**AIM OF THE EXERCISE**
Below are the lines to check; count those holding the string "client" and give only the number.

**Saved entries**
=====
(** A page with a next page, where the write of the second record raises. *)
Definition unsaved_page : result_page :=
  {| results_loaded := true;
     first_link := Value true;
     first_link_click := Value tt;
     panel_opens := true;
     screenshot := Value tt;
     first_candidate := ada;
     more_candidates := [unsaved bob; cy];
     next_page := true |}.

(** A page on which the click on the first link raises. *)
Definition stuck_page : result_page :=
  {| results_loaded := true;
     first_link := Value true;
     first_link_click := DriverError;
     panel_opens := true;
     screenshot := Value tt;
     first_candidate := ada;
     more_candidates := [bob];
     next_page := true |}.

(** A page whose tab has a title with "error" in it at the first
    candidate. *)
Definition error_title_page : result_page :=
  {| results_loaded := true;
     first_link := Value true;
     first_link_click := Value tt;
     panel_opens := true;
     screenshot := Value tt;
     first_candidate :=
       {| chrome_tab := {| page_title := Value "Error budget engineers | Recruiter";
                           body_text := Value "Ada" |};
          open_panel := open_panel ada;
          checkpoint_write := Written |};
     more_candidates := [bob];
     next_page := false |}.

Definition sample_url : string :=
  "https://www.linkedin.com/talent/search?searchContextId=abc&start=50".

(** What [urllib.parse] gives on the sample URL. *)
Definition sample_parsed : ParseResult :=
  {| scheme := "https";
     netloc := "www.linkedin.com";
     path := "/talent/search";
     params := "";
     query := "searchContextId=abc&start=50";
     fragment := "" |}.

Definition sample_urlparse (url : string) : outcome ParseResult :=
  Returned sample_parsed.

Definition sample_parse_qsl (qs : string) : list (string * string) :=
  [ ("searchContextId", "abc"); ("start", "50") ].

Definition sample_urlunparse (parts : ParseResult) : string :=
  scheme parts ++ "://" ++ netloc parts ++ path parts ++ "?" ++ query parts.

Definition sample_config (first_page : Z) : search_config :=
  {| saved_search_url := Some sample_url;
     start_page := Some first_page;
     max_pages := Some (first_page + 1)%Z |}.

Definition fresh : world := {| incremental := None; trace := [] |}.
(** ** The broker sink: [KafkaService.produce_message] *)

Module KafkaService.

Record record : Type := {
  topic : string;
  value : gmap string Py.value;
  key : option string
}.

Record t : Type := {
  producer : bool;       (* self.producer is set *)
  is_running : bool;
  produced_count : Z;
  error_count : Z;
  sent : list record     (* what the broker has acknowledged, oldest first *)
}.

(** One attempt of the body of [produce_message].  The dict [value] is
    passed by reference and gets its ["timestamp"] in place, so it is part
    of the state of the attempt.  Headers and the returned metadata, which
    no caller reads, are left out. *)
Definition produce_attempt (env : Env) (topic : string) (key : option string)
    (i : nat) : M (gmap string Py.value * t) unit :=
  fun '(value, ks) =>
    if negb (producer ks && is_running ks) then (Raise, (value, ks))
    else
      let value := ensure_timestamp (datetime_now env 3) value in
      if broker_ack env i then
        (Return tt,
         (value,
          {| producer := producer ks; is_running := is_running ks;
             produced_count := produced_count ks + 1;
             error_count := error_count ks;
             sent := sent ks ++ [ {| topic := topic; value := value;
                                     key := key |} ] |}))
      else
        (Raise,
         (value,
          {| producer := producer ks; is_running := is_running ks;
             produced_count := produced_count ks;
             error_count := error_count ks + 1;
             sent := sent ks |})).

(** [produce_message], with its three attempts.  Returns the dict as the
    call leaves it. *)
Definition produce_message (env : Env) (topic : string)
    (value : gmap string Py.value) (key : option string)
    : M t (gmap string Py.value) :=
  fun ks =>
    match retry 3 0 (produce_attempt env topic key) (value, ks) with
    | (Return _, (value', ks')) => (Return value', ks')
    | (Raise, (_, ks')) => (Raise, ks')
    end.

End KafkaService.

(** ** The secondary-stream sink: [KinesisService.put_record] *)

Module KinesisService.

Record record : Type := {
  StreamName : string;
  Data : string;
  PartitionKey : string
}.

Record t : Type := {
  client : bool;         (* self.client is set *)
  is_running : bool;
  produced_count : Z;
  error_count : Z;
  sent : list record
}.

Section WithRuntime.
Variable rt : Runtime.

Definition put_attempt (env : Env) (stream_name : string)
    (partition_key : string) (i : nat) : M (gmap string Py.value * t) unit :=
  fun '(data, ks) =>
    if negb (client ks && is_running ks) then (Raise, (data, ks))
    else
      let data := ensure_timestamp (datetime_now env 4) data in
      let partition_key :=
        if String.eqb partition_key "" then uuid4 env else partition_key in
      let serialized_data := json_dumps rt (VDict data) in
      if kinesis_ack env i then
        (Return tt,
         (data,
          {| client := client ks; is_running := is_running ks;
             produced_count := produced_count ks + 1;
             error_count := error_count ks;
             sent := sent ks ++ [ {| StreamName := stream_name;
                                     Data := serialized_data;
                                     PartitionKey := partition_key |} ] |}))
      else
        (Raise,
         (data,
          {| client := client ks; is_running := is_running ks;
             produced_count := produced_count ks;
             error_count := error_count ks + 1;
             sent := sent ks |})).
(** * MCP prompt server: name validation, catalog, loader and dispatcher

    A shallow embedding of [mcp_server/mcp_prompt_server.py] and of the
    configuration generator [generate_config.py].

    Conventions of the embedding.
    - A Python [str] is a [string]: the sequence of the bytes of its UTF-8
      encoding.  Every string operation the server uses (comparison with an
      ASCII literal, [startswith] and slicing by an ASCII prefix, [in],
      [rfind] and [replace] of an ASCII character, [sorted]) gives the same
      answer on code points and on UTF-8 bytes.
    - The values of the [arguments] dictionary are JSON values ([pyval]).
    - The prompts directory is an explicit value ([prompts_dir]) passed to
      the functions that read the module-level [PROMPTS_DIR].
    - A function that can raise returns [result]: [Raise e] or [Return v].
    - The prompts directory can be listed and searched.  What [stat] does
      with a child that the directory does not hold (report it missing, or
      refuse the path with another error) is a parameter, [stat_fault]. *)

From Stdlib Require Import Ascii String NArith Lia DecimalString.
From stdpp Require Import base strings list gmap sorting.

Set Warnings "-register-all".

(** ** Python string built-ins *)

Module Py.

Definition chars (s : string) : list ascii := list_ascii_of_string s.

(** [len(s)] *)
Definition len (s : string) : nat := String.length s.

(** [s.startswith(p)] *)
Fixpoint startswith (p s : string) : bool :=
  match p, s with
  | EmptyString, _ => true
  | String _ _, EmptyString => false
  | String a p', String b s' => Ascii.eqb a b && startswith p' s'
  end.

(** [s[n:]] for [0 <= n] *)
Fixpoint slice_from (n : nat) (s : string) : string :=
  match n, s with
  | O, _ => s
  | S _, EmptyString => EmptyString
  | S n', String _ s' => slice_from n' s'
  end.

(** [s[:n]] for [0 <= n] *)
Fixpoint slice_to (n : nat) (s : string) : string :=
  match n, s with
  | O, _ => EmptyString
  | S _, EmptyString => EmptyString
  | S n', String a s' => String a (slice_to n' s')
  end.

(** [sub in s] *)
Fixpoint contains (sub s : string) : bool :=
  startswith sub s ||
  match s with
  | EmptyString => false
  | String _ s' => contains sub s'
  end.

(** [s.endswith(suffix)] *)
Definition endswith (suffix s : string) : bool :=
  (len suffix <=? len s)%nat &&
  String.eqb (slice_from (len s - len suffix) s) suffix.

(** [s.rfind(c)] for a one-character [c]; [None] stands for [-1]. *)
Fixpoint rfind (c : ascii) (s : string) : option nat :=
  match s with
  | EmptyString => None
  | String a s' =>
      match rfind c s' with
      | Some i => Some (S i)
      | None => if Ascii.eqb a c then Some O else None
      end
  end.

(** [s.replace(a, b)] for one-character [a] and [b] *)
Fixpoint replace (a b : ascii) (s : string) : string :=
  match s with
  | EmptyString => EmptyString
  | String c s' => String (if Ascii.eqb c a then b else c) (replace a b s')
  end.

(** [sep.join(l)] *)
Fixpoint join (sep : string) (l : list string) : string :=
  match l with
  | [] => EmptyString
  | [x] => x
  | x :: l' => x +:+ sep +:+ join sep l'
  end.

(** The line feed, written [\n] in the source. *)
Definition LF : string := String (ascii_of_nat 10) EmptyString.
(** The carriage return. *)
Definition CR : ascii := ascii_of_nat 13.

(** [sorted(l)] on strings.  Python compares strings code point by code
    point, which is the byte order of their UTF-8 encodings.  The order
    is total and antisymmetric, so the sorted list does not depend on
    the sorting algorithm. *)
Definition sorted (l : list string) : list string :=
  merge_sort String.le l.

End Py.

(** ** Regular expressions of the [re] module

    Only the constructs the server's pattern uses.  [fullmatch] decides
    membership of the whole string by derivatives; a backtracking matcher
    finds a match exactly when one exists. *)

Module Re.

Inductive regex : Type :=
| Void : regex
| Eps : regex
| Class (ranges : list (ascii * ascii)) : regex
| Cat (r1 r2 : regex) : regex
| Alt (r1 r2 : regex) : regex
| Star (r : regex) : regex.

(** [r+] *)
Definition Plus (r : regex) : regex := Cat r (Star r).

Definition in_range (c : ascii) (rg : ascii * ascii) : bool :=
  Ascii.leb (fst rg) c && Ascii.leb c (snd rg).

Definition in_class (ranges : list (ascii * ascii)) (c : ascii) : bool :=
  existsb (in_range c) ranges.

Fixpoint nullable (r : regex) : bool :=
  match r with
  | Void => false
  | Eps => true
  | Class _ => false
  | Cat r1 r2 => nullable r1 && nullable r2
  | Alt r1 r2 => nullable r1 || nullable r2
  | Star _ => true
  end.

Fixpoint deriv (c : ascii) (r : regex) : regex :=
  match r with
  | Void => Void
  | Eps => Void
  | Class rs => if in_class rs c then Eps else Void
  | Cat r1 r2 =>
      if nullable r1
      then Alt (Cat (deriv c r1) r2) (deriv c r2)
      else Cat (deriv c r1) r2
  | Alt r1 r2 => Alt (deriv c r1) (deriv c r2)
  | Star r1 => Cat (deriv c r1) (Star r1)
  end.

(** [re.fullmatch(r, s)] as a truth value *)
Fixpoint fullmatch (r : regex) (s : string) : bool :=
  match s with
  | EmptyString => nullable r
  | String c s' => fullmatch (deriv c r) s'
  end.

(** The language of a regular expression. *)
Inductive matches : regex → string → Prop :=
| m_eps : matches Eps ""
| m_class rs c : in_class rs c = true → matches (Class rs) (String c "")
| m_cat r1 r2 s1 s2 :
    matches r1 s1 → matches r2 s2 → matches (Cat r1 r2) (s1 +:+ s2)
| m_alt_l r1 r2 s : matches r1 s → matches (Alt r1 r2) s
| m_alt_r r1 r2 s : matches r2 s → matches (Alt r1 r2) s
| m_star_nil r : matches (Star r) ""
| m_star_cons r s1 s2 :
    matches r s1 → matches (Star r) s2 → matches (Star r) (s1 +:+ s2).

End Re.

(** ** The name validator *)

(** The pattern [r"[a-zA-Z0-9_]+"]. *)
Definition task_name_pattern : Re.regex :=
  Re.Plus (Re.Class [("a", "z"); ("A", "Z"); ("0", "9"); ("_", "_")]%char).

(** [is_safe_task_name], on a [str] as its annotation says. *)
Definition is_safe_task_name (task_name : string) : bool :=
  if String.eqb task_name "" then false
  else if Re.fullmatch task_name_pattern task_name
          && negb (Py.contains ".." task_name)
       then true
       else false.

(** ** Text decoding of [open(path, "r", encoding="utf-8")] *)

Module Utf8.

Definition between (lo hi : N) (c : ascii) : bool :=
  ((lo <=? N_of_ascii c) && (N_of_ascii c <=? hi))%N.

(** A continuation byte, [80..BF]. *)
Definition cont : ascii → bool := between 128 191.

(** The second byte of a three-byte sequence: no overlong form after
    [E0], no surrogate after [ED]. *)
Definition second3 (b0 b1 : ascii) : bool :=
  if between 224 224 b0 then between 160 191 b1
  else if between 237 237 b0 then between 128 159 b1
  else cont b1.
=====
**RESULT BELOW**
4